More restrictions for partying just before holidays
Luxembourg clamped down further on public life on Wednesday, ordering restaurants and bars to close by 23:00 hrs and calling off large gatherings just days before Christmas to prevent the rapidly spreading Omicron variant of the coronavirus from overwhelming hospitals.
Prime Minister Xavier Bettel announced the measures just days after the country adopted new laws turning the screws on the unvaccinated, as the world braces for the impact of Omicron, a new and more contagious virus mutation, although it is not clear whether it is also more deadly.
"We don't know how big the risk is to get severely ill, to end up in hospital or to die [from Omicron],” Bettel said during a press conference he held together with Health Minister Paulette Lenert. "Because we don't know that, it is important we remain cautious,” he said.
Like other European countries, Luxembourg is facing a new onslaught of the virus, recording a further 229 new infections on Tuesday, and one more death. Yet the number of patients needing hospital treatment is much lower than during previous peaks, showing the positive effects of the vaccines.
Bettel also broached the controversial issue of mandatory vaccinations, having long maintained jabs would remain voluntary. But rising infections have cast doubt on that, he said, and the government would decide next month.
To gain access to a restaurant or a bar - already only allowed for people who are fully vaccinated or have recovered from the disease - customers will now also need to show they have received a booster shot, or perform a rapid self-test.
When the government put similar measures in place during Christmas last year, it kept them in place for a large part of this year.
Luxembourg is following in the footsteps of Germany which is also tightening rules to brace for Omicron. But the new measures fall short of the full-scale lockdown countries like the Netherlands and Denmark have imposed.
"We do not know much about Omicron, but what we know is concerning," Lenert said. The mutation, which was first discovered just 28 days ago in South Africa, has already eclipsed the Delta variant as the most dominant in the UK, where it caused cases to spike within a very short time.
Large gatherings, like Luxembourg's annual student Christmas ball, will have to be called off and attendees at public meetings of between 10 and 20 people will need to show a vaccine certificate, Bettel said. For bigger meetings, people would also need to perform a rapid self-test on site.

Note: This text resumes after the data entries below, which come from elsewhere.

(* ===== verification/RspTheorems.v ===== *)
(** * The theorems about the replica scheduling plugin *)

From Stdlib Require Import ZArith Lia String.
From S2P Require Import Prelude Planner PlannerFacts PlanTheorems K8s Types Resources FilterPlugins FilterTheorems.
From S2P Require Import Float64 Rsp.

(** ** Dynamic weights *)

Section Weights.
Context `{K : Kubernetes} `{R : GoRuntime} `{F : FloatRuntime}.

(** [otherSumWeight] is the sum of the weights assigned so far. *)
Lemma percentStep_fold sumTmp l s :
  NoDup l.*1 -> (forall k, k ∈ l.*1 -> clusterWeights s !! k = None) ->
  otherSumWeight s = wrap64 (msum (clusterWeights s)) ->
  let s' := foldl (percentStep sumTmp) s l in
  otherSumWeight s' = wrap64 (msum (clusterWeights s')).
Proof using Type.
  revert s. induction l as [|[k v] l IH]; intros s; [done|].
  rewrite fmap_cons, NoDup_cons. intros [Hk Hnd] Hnone Hs. cbn [foldl]. apply IH; [done| |].
  - intros k' Hk'. simpl. rewrite lookup_insert_ne; [apply Hnone; by right|]. by intros <-.
  - simpl. rewrite Hs, add64_wrap_l, msum_insert, (mget_None _ _ (Hnone k ltac:(left))). f_equal. lia.
Qed.

(** The dynamic weights add up to 1000, whatever the rounding of the
    floating-point divisions and the order in which the maps are visited. *)
Theorem AvailableToPercentage_sum avails resourceName limit w :
  feqb (sumAvailables avails resourceName) (f64 0) = false ->
  AvailableToPercentage avails resourceName limit = inl w -> msum64 w = 1000.
Proof using Type.
  unfold AvailableToPercentage. intros ->.
  destruct (tmpWeights _ _ _ _ _ _) as [[tmp sumTmp]|]; [|done].
  set (s := foldl (percentStep sumTmp) _ _). intros [= <-].
  assert (Hs : otherSumWeight s = wrap64 (msum (clusterWeights s))).
  { apply (percentStep_fold sumTmp (range_map tmp)).
    - apply NoDup_range_map_fst.
    - intros k _. apply lookup_empty.
    - simpl. by rewrite msum_empty. }
  rewrite msum64_wrap, msum_insert, Hs. unfold int64_sumWeight, add64, sub64.
  transitivity (wrap64 1000); [|by rewrite wrap64_small by (unfold int64; lia)].
  apply wrap64_congr. set (m := msum _). set (x := mget _ _).
  rewrite <- Zplus_mod_idemp_r, wrap64_mod, Zplus_mod_idemp_r.
  rewrite Z.add_assoc, <- Zplus_mod_idemp_r, wrap64_mod, Zplus_mod_idemp_r.
  replace (m - x + x + (1000 - wrap64 m)) with (m + 1000 - wrap64 m) by lia.
  rewrite Zminus_mod, wrap64_mod, <- Zminus_mod. f_equal. lia.
Qed.
End Weights.

(** ** Replica scheduling *)

Section Scheduling.
Context `{K : Kubernetes} `{R : GoRuntime} `{F : FloatRuntime}.

Lemma clusterPreferencesOf_lookup su w clusters cluster :
  NoDup (c_Name <$> clusters) -> cluster ∈ clusters ->
  clusterPreferencesOf su w clusters !! c_Name cluster = Some (clusterPreference su w cluster).
Proof using Type.
  unfold clusterPreferencesOf. intros Hnd Hin.
  assert (Hg : forall m : gmap string ClusterPreferences, foldl (fun acc cluster =>
      <[c_Name cluster := clusterPreference su w cluster]> acc) m clusters !! c_Name cluster =
      Some (clusterPreference su w cluster)); [|apply Hg].
  induction clusters as [|c l IH]; intros m; [by apply elem_of_nil in Hin|].
  rewrite fmap_cons in Hnd. apply NoDup_cons in Hnd as [Hc Hnd]. cbn [foldl].
  apply elem_of_cons in Hin as [->|Hin]; [|by apply IH].
  clear IH. assert (Hm : forall m : gmap string ClusterPreferences, m !! c_Name c = Some (clusterPreference su w c) ->
    foldl (fun acc cluster => <[c_Name cluster := clusterPreference su w cluster]> acc) m l !! c_Name c =
    Some (clusterPreference su w c)); [|apply Hm, lookup_insert_eq].
  clear m. induction l as [|d l IH]; intros m Hm; [done|]. cbn [foldl].
  rewrite fmap_cons, not_elem_of_cons in Hc. destruct Hc as [Hne Hc]. apply IH; [done| |].
  - rewrite fmap_cons in Hnd. by apply NoDup_cons in Hnd as [_ ?].
  - by rewrite lookup_insert_ne.
Qed.

Lemma clusterPreferencesOf_names su w clusters k p :
  clusterPreferencesOf su w clusters !! k = Some p ->
  exists cluster, cluster ∈ clusters /\ c_Name cluster = k /\ p = clusterPreference su w cluster.
Proof using Type.
  unfold clusterPreferencesOf.
  assert (Hg : forall m : gmap string ClusterPreferences, foldl (fun acc cluster =>
      <[c_Name cluster := clusterPreference su w cluster]> acc) m clusters !! k = Some p ->
    m !! k = Some p \/ exists cluster, cluster ∈ clusters /\ c_Name cluster = k /\
      p = clusterPreference su w cluster).
  { induction clusters as [|c l IH]; intros m; [by left|]. cbn [foldl].
    intros [H|(c' & Hin & Hc)]%IH; [|right; exists c'; split; [by right|done]].
    apply lookup_insert_Some in H as [[<- <-]|[_ H]]; [|by left].
    right. exists c. split; [left|done]. }
  intros [H|H]%Hg; [by rewrite lookup_empty in H|done].
Qed.

(** Every available cluster has preferences of its own. *)
Lemma available_clusters su w clusters :
  NoDup (c_Name <$> clusters) ->
  availablePreferences {| Clusters := clusterPreferencesOf su w clusters |}
    (ExtractClusterNames clusters) = clusterPreferencesOf su w clusters.
Proof using Type.
  intros Hnd. apply map_eq. intros k. rewrite availablePreferences_lookup. simpl.
  unfold ExtractClusterNames. case_decide as E.
  - apply list_elem_of_fmap in E as (cl & -> & Hcl). by rewrite clusterPreferencesOf_lookup.
  - destruct (clusterPreferencesOf su w clusters !! k) as [pr|] eqn:Ek; [|done].
    apply clusterPreferencesOf_names in Ek as (c & Hc & <- & _).
    destruct E. by apply list_elem_of_fmap_2.
Qed.

(** The list built from the plan: the clusters with replicas, in order. *)
Lemma clusterReplicasList_spec clusters result :
  clusterReplicasList clusters result =
  omap (fun cluster => match result !! c_Name cluster with
                       | Some r => if r =? 0 then None
                                   else Some {| cr_Cluster := cluster; Replicas := r |}
                       | None => None
                       end) clusters.
Proof using Type.
  unfold clusterReplicasList.
  assert (Hg : forall acc, foldl (fun acc cluster =>
      match result !! c_Name cluster with
      | None => acc
      | Some replicas => if replicas =? 0 then acc
                         else acc ++ [ {| cr_Cluster := cluster; Replicas := replicas |} ]
      end) acc clusters = acc ++ omap (fun cluster => match result !! c_Name cluster with
                       | Some r => if r =? 0 then None
                                   else Some {| cr_Cluster := cluster; Replicas := r |}
                       | None => None
                       end) clusters); [|apply (Hg [])].
  induction clusters as [|c l IH]; intros acc; simpl; [by rewrite app_nil_r|].
  rewrite IH. destruct (result !! c_Name c) as [r|]; [|done].
  destruct (r =? 0); [done|]. by rewrite <- app_assoc.
Qed.

Lemma elem_of_clusterReplicasList clusters result x :
  x ∈ clusterReplicasList clusters result ->
  cr_Cluster x ∈ clusters /\ result !! c_Name (cr_Cluster x) = Some (Replicas x) /\ Replicas x <> 0.
Proof using Type.
  rewrite clusterReplicasList_spec, list_elem_of_omap. intros (c & Hc & Hx).
  destruct (result !! c_Name c) as [r|] eqn:Er; [|done]. destruct (r =? 0) eqn:E0; [done|].
  injection Hx as <-. z_bools. done.
Qed.

(** No replica of the plan is lost or counted twice. *)
Lemma sum_clusterReplicasList clusters result :
  NoDup (c_Name <$> clusters) -> (forall k, k ∉ c_Name <$> clusters -> mget result k = 0) ->
  sumZ Replicas (clusterReplicasList clusters result) = msum result.
Proof using Type.
  intros Hnd Hdom. rewrite clusterReplicasList_spec.
  transitivity (sumZ (mget result) (c_Name <$> clusters)).
  - clear. induction clusters as [|c l IH]; csimpl; [done|]. rewrite <- IH. unfold mget.
    destruct (result !! c_Name c) as [r|]; simpl; [|done].
    destruct (r =? 0) eqn:E; simpl; z_bools; lia.
  - revert result Hdom. induction (c_Name <$> clusters) as [|k ks IH]; intros result Hdom.
    + simpl. symmetry. rewrite <- msum_empty. apply msum_ext. intros k. rewrite mget_empty.
      apply Hdom, not_elem_of_nil.
    + apply NoDup_cons in Hnd as [Hk Hnd]. simpl. rewrite (msum_delete result k).
      rewrite <- (IH Hnd (delete k result)).
      * rewrite Z.add_comm. f_equal. apply sumZ_ext. intros x Hx. unfold mget.
        rewrite lookup_delete_ne; [done|]. by intros ->.
      * intros x Hx. destruct (decide (x = k)) as [->|Hne].
        -- apply mget_None, lookup_delete_eq.
        -- unfold mget. rewrite lookup_delete_ne by done. apply Hdom.
           by rewrite not_elem_of_cons.
Qed.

In schools, students and teachers in schools will need to wear masks and children between the ages of 5 and 11 can now receive vaccination. The measures will be put to a vote in parliament on Friday, and come into force the next day.
Only six days ago, Luxembourg lawmakers turned the screws on the unvaccinated with new legislation. From January, workers need to show proof of vaccination if they want to come to the office, or do and pay for daily tests. If they refuse, employers are entitled to cut pay or sack them.